On Lingvoforum.net in 2011 someone wrote: "Овер 90% украинцев шокает. «Що» — так только дикторы по телевизору говорят."

As the linguistic situation in the Ukraine is related to that in southern Russia - a dialect continuum of some type, a PDF on the Internet entitled РУССКАЯ ДИАЛЕКТОЛОГИЯ: ТЕОРИЯ И ПРАКТИКА is of interest. Artamonova writes there: "Вопросительно-относительное местоимение что в говорах может иметь ряд вариантов: што, ште, цо, це, що, шо, шчо и др., появление большого числа которых происходит в результате фонетических изменений. Парадигма склонения местоимений кто, что устойчива по говорам и мало отличается от литературной. Местоимение 
кто (вариант хто) в косвенных падежах может иметь форму куго, коуо, ково, кому (куму) и др."


----------



## Drakonica

pimlicodude said:


> I'm interested to see what reply you get to this. I think you could find dialectal isoglosses of что, шо, що across the Ukraine and indeed southern Russia (Voronezh, Rostov, et al) that showed these forms are quite widespread. But  in the Russian Wikipedia ru wikipedia org there is a page entitled Поднестровский диалект украинского языка, and the discussion shows that in that area of the Ukraine що is шо - and the area of  поднестровье is area 9 on the map shown, i.e. around Lviv and Ternopil'.


Thank you.
I've found. It's Волинський говір where from exactly my family comes from.
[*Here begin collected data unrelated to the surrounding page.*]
(* ===== verification/Service.v ===== *)
(** * The trading service ([cli.py], [service_loop])

    One process holds the service lease and, cycle after cycle, lifts pauses no
    emergency asks for, renews the lease, cleans old market data, checks its
    configuration, keeps its workers alive, and, when nothing stands in the way and
    the market is open, resolves the universe, collects market data, reads the
    broker and runs a trading cycle.  A failing cycle is recorded, not fatal. *)

From S2P Require Import Prelude PyStr PyFloat PyTime IsoText PyDecimal PyDict PyJson Risk DbCore DbOrders DbRuntime DbMarket DbLedger DbFrames DbPaper.
From S2P Require Import KisHttp KisOrder KisOrderStatus KisAccount System SystemFrames Reconciliation OrderManagement FillNotice KisWs KisAuth Config KisQueries.
From S2P Require Import Bars ExitPolicy Indicators AiBudget AiDecision GuardedSubmitter AutoTrade Operator Collector Performance Portfolio AutoUniverse.
From S2P Require Import ServiceSettings ServiceGates SupervisorStatus FillNoticeReconciliation FillNoticeWorker TradeCycle.

Definition SERVICE_LEASE_TTL_SECONDS : Z := 180.
Definition PREFLIGHT_ALERT_FINGERPRINT_KEY : string := "service:preflight_alert:fingerprint".
Definition PREFLIGHT_ALERT_AT_KEY : string := "service:preflight_alert:at".

(** What the service is started with *)
Record service_settings (W : Type) := mkServiceSettings {
  ss_symbols_text : option string;
  ss_ai : string;
  ss_max_quantity : Z;
  ss_collect_seconds : Z;
  ss_cycle_interval : Z;
  ss_refresh_token : bool;
  ss_shared_ai : option (ai_client W);   (* the OpenAI client made at the start *)
}.
Arguments mkServiceSettings {W} _ _ _ _ _ _ _.
Arguments ss_symbols_text {W} _.
Arguments ss_ai {W} _.
Arguments ss_max_quantity {W} _.
Arguments ss_collect_seconds {W} _.
Arguments ss_cycle_interval {W} _.
Arguments ss_refresh_token {W} _.
Arguments ss_shared_ai {W} _.

(** The parameters of the order supervisor's thread *)
Record supervisor_settings := mkSupervisorSettings {
  vs_interval : float;
  vs_buy_ttl : float;
  vs_sell_ttl : float;
  vs_read_throttle : float;
  vs_owner : string;
  vs_refresh_token : bool;
}.

(** The threads of the process: whether the Telegram poll last failed, whether a
    worker is alive, and its start; the notifier; and the sleep between cycles,
    which an interrupt ends with a [KeyboardInterrupt]. *)
Record threads (W : Type) := mkThreads {
  th_poll_failed : stm W bool;
  th_fill_notice_alive : stm W bool;
  th_start_fill_notice : stm W unit;
  th_supervisor_alive : stm W bool;
  th_start_supervisor : supervisor_settings -> stm W unit;
  th_start_poll : stm W unit;
  th_stop : W -> W;
  th_notifier : option (string -> stm (sys W) unit);
  th_install_menu : stm W unit;
  th_sleep : float -> stm W unit;
}.
Arguments mkThreads {W} _ _ _ _ _ _ _ _ _ _.
Arguments th_poll_failed {W} _.
Arguments th_fill_notice_alive {W} _.
Arguments th_start_fill_notice {W} _.
Arguments th_supervisor_alive {W} _.
Arguments th_start_supervisor {W} _ _.
Arguments th_start_poll {W} _.
Arguments th_stop {W} _ _.
Arguments th_notifier {W} _.
Arguments th_install_menu {W} _.
Arguments th_sleep {W} _ _.

(** How a cycle ends: for a configuration error, for the supervisor's dependency,
    paused, with the market closed, because the control changed while market data
    was collected, or with a trading cycle. *)
Inductive cycle_end :=
  | SetupIssue (errors : list string)
  | DependencyWait
  | ServicePaused
  | MarketClosed
  | ControlChanged
  | Traded (outcome : cycle_outcome).

(** The loop's variables [last_alert] and [last_alert_at] *)
Record loop (W : Type) := mkLoop { lo_sys : sys W; lo_alert : string; lo_alert_at : float }.
Arguments mkLoop {W} _ _ _.
Arguments lo_sys {W} _.
Arguments lo_alert {W} _.
Arguments lo_alert_at {W} _.

Section Service.
Context {W : Type} {CW : Clock W}.
Variable h : host W.
Variable th : threads W.
Variable calendar : option (Z -> bool).
Variables float_sum sum_real : list float -> float.
Variable group_row : paper_fill -> list paper_fill -> paper_fill.
Variable exn_text : exn -> string.
Variable safe_load : string -> res json.
Variable model_validate : dict setting -> res AppConfig.
Variables buy_cost_bps sell_cost_bps : float.
Variable env : string -> option string.
Variable local_offset : Z.
Variable db_path : string.
Variable engine_order : list tick_row -> list tick_row.
Variable foreign_os_error : string -> bool.
Variable fuel : nat.
(** SQLite's [julianday], for the lease *)
Variable julianday : string -> option Z.
Variable owner_id : string.
Variable st : service_settings W.

(** [_runtime_preflight] *)
Definition preflight_checks (config : AppConfig) (e : KisEnvironment) : list (string * res unit) :=
  [("kis_api", _ ← required_api config e; Ok tt); ("kis_account", _ ← required_account config e; Ok tt);
   ("broker_gate", assert_broker_order_allowed env);
   ("exchange_calendar", raise_if (negb (exchange_calendar_available calendar))
                           (RuntimeError "exchange calendar is unavailable; broker trading is fail-closed"));
   ("risk_config", _ ← risk_settings_from_env env; Ok tt)].

Definition failed_checks (checks : list (string * res unit)) : list string :=
  flat_map (fun c => match c.2 with Ok _ => [] | Err e => [c.1 +:+ ": " +:+ exn_text e] end) checks.

Definition runtime_preflight (e : KisEnvironment) : stm W (list string) :=
  loaded ← KisWs.outcome (read_config h safe_load model_validate);
  match loaded : res AppConfig with
  | Err x => mret ["config: " +:+ exn_text x]
  | Ok config =>
      mret (failed_checks (preflight_checks config e) ++
        (if String.eqb (ss_ai st) "openai" && match env "OPENAI_API_KEY" with None => true | Some _ => false end
         then ["openai: OPENAI_API_KEY is required when AUTO_TRADE_AI=openai"] else []))
  end.

(** [_discover_auto_universe] *)
Definition discover_auto_universe (e : KisEnvironment) (settings : AutoUniverseSettings) : stm W (list string) :=
  config ← read_config h safe_load model_validate;
  api ← lift_res (required_api config e);
  auth ← ho_authenticate h e api (ss_refresh_token st);
  ranked ← get_active_stocks (ho_get h) (make_client e api (ar_access_token auth) ("", ""))
             (mkRankFilter (un_size settings) (un_min_price settings) (un_max_price settings) (un_min_volume settings)
                (un_min_change_pct settings) (un_max_change_pct settings));
  mret (map rk_symbol ranked).

(** [_resolve_service_symbols_for_cycle] *)
Definition service_symbols (e : KisEnvironment) (now : datetime) : stm (sys W) (list string) :=
  settings ← lift_res (universe_settings_from_env env);
  _ ← open_schema;
  base ← query_rows (cycle_symbols (ss_symbols_text st));
  open_symbols ← query (fun d => map lp_symbol (list_open_live_positions None d));
  resolve_service_symbols (discover_auto_universe e) base open_symbols settings now.

(** [_collect_service_market_window] *)
Definition collect_window (e : KisEnvironment) (symbols : list string) : stm (sys W) unit :=
  if (ss_collect_seconds st <=? 0) || match symbols with [] => true | _ => false end then mret tt
  else
    config ← on_world (read_config h safe_load model_validate);
    api ← lift_res (required_api config e);
    auth ← on_world (ho_authenticate h e api (ss_refresh_token st));
    collect_market h engine_order foreign_os_error fuel e (ar_approval_key auth) symbols (ss_collect_seconds st).

(** [control_status], over a connection of its own *)
Definition cycle_control_status : stm (sys W) RuntimeControl := _ ← open_schema; query get_runtime_control.

(** The retention of a cycle: a failure is recorded. *)
Definition clean_market_data (now : datetime) : stm (sys W) unit :=
  cleaned ← attempt (tick_days ← lift_res (env_int env "MARKET_TICK_RETENTION_DAYS" 7 (Some 1) None);
                     bar_days ← lift_res (env_int env "MARKET_BAR_RETENTION_DAYS" 365 (Some 1) None);
                     cleanup_market_data now tick_days bar_days);
  match cleaned : res (option (Z * Z)) with
  | Ok _ => mret tt
  | Err e => _ ← set_metadata_now "market_retention:last_error" ("market retention warning: " +:+ exn_name e) (Some now); mret tt
  end.

(** The fill notices: by REST while this process has the market stream, else by the
    worker's thread. *)
Definition tend_fill_notice (e : KisEnvironment) : stm (sys W) unit :=
  if 0 <? ss_collect_seconds st then
    t ← utc_clock;
    _ ← on_db (record_heartbeat "fill-notice" (Some t));
    _ ← set_metadata_now "fill-notice:status" "rest_reconciliation" (Some t);
    _ ← set_metadata_now "fill-notice:environment" (environment_value e) (Some t);
    _ ← set_metadata_now "fill-notice:last_error" "" (Some t);
    mret tt
  else
    alive ← on_world (th_fill_notice_alive th);
    if alive : bool then mret tt else on_world (th_start_fill_notice th).

Definition tend_supervisor : stm (sys W) unit :=
  alive ← on_world (th_supervisor_alive th);
  if alive : bool then mret tt
  else
    interval ← lift_res (env_float env "ORDER_SUPERVISOR_INTERVAL_SECONDS" (f_of_Z 5) (Some (f_one, "1")) None);
    buy_ttl ← lift_res (env_float env "BUY_ORDER_TTL_SECONDS" (f_of_Z 60) (Some (fzero, "0")) None);
    sell_ttl ← lift_res (env_float env "SELL_ORDER_TTL_SECONDS" (f_of_Z 30) (Some (fzero, "0")) None);
    throttle ← lift_res (env_float env "ORDER_SUPERVISOR_BROKER_READ_THROTTLE_SECONDS" (f_ratio 25 100) (Some (fzero, "0")) None);
    on_world (th_start_supervisor th (mkSupervisorSettings interval buy_ttl sell_ttl throttle owner_id (ss_refresh_token st))).

Notation run := (stm (loop W)).
Definition in_loop {A} (m : stm (sys W) A) : run A := fun l => let '(r, s) := m (lo_sys l) in (r, mkLoop s (lo_alert l) (lo_alert_at l)).

(** The alert on the reasons of a reconciliation, at most every five minutes *)
Definition reconciliation_alert (reasons : list string) : run unit :=
  match reasons with
  | [] => mret tt
  | _ =>
      let message := "broker reconciliation" +:+ NEWLINE +:+ join NEWLINE (map (fun r => "- " +:+ r) reasons) in
      l ← gets (fun l => l);
      elapsed ← (if String.eqb message (lo_alert l) then t ← in_loop (on_world (ho_monotonic h)); mret (f_of_Z 300 <? t - lo_alert_at l)%F
                 else mret true);
      if elapsed : bool then
        t ← in_loop (on_world (ho_monotonic h));
        _ ← modify (fun l => mkLoop (lo_sys l) message t);
        _ ← in_loop (notify_operator (th_notifier th) (message +:+ NEWLINE +:+ "New entries are auto-paused until recovery."));
        mret tt
      else mret tt
  end.

(** The reasons that block entries automatically *)
Definition automatic_gates (poll_failed unavailable : bool) : list string :=
  (if poll_failed then ["telegram_poll_unavailable"] else []) ++ (if unavailable then ["portfolio_unavailable"] else []).

(** [replace(control, paused=True, reason="entry_gate_blocked")] *)
Definition gated_control (reasons : list string) (control : RuntimeControl) : RuntimeControl :=
  match reasons with
  | [] => control
  | _ => mkRuntimeControl true (rc_updated_at control) "entry_gate_blocked" (rc_source control) (rc_environment control)
  end.

Definition service_args (e : KisEnvironment) (symbols : list string) (state : BrokerCycleState) (control : RuntimeControl) : cycle_args :=
  mkCycleArgs (environment_value e) (Some (join "," symbols)) (ss_ai st) (ss_max_quantity st) 0 "AUTO_TRADE"
    (match th_notifier th with Some _ => true | None => false end) (ss_refresh_token st) (ss_shared_ai st) (Some owner_id)
    (Some (bc_portfolio state)) (Some (bc_client state)) (Some control).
Поднестровский диалект украинского языка — Википедия

"варианты союзов что, чтобы: шо — же и шо; шоб и шоби — жеб, жеби и шоб, шоби;"
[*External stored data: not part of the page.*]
(* ===== verification/Notifier.v ===== *)
(** * The operator's notifier and the Telegram poll of the service ([cli.py])

    [_TelegramNotifier] keeps the last notifications in one message of the
    operator's chat: each one edits that message, or replaces it when it cannot be
    edited, and what was shown is stored so that the next process goes on with it.
    [_telegram_poll_worker] polls the operator's commands on a thread of its own and
    waits longer after each failure. *)

From S2P Require Import Prelude PyStr PyFloat PyTime IsoText PyDecimal PyDict PyJson Risk DbCore DbOrders DbRuntime DbMarket DbLedger DbFrames DbPaper.
From S2P Require Import KisHttp KisOrder KisOrderStatus KisAccount System SystemFrames Reconciliation OrderManagement FillNotice KisWs Operator Telegram.
From S2P Require Import AutoUniverse ServiceSettings ServiceGates TradeCycle Service JsonText.

Definition HISTORY_KEY : string := "telegram.notification_history".
Definition MESSAGE_ID_KEY : string := "telegram.notification_message_id".
Definition HISTORY_LIMIT : Z := 5.
Definition ENTRY_LIMIT : Z := 650.
Definition TIMESTAMP_LIMIT : Z := 32.
Definition TELEGRAM_POLL_MAX_RETRY_SECONDS : float := f_of_Z 60.

Record notification := mkNotification { no_timestamp : string; no_text : string }.

(** The fields of a [_TelegramNotifier] that change *)
Record notifier_state := mkNotifierState {
  nt_history : list notification;
  nt_message_id : option json;
  nt_loaded : bool;
}.
Definition fresh_notifier : notifier_state := mkNotifierState [] None false.
(* ===== verification/OpenaiUsage.v ===== *)
(** * The cost report of the OpenAI organization ([ops/openai_usage.py])

    The administrator's key, from the environment or the [.env] file, the request
    for the cost of the last days, and the summary the operator reads.  The HTTP
    session is a parameter: what one request answers. *)

From Stdlib Require Import Floats.SpecFloat.
From S2P Require Import Prelude PyStr PyFloat PyTime PyDecimal PyFormat PyDict PyJson DbCore DbOrders DbRuntime KisHttp System Config AiDecision.

Record OpenAICostSummary := mkCost {
  oc_available : bool;
  oc_total : float;
  oc_currency : string;
  oc_days : Z;
  oc_reason : string;
}.

(** [f"{x:.4f}"] *)
Definition format_4f (x : float) : string :=
  match x with
  | S754_nan => "nan"
  | S754_infinity s => if s then "-inf" else "inf"
  | S754_zero s => (if s then "-" else "") +:+ "0.0000"
  | S754_finite s _ _ =>
      let '(num, den) := f_fraction x in
      (if s then "-" else "") +:+ fixed_text 4 (half_even (num * 10000) den)
  end.

(** [OpenAICostSummary.text] *)
Definition cost_summary_text (c : OpenAICostSummary) : string :=
  if negb (oc_available c) then "openai cost: unavailable (" +:+ oc_reason c +:+ ")"
  else "openai cost: " +:+ format_4f (oc_total c) +:+ " " +:+ upper (oc_currency c) +:+ " last_" +:+ str_int (oc_days c) +:+ "d".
So, the great mysteries have been solved


----------



## Yaroslav Fadeev

I'm not a linguist, so I can answer how I use them  For me "шо" is a slang word for communication with friend or family, for example, but when I communicate with colleagues, I use "що", cause it's the correct word.  We use "шо" all around Ukraine, it's not a dialect, or maybe it's not anymore. Hope this's somehow helps you


----------



## Drakonica

Yaroslav Fadeev said:


> I'm not a linguist, so I can answer how I use them  For me "шо" is a slang word for communication with friend or family


Djakuju


----------



## cHr0mChIk

Yaroslav Fadeev said:


> I'm not a linguist, so I can answer how I use them  For me "шо" is a slang word for communication with friend or family, for example, but when I communicate with colleagues, I use "що", cause it's the correct word.  We use "шо" all around Ukraine, it's not a dialect, or maybe it's not anymore. Hope this's somehow helps you


So it seems to be like how чё is used in Russian


----------



## Yaroslav Fadeev

cHr0mChIk said:


> So it seems to be like how чё is used in Russian


Yes)


----------



## tamadekk

cHr0mChIk said:


> So it seems to be like how чё is used in Russian


as for me, че sounds rougher than шо.
I use шо 24/7 because it is easier to pronounce


----------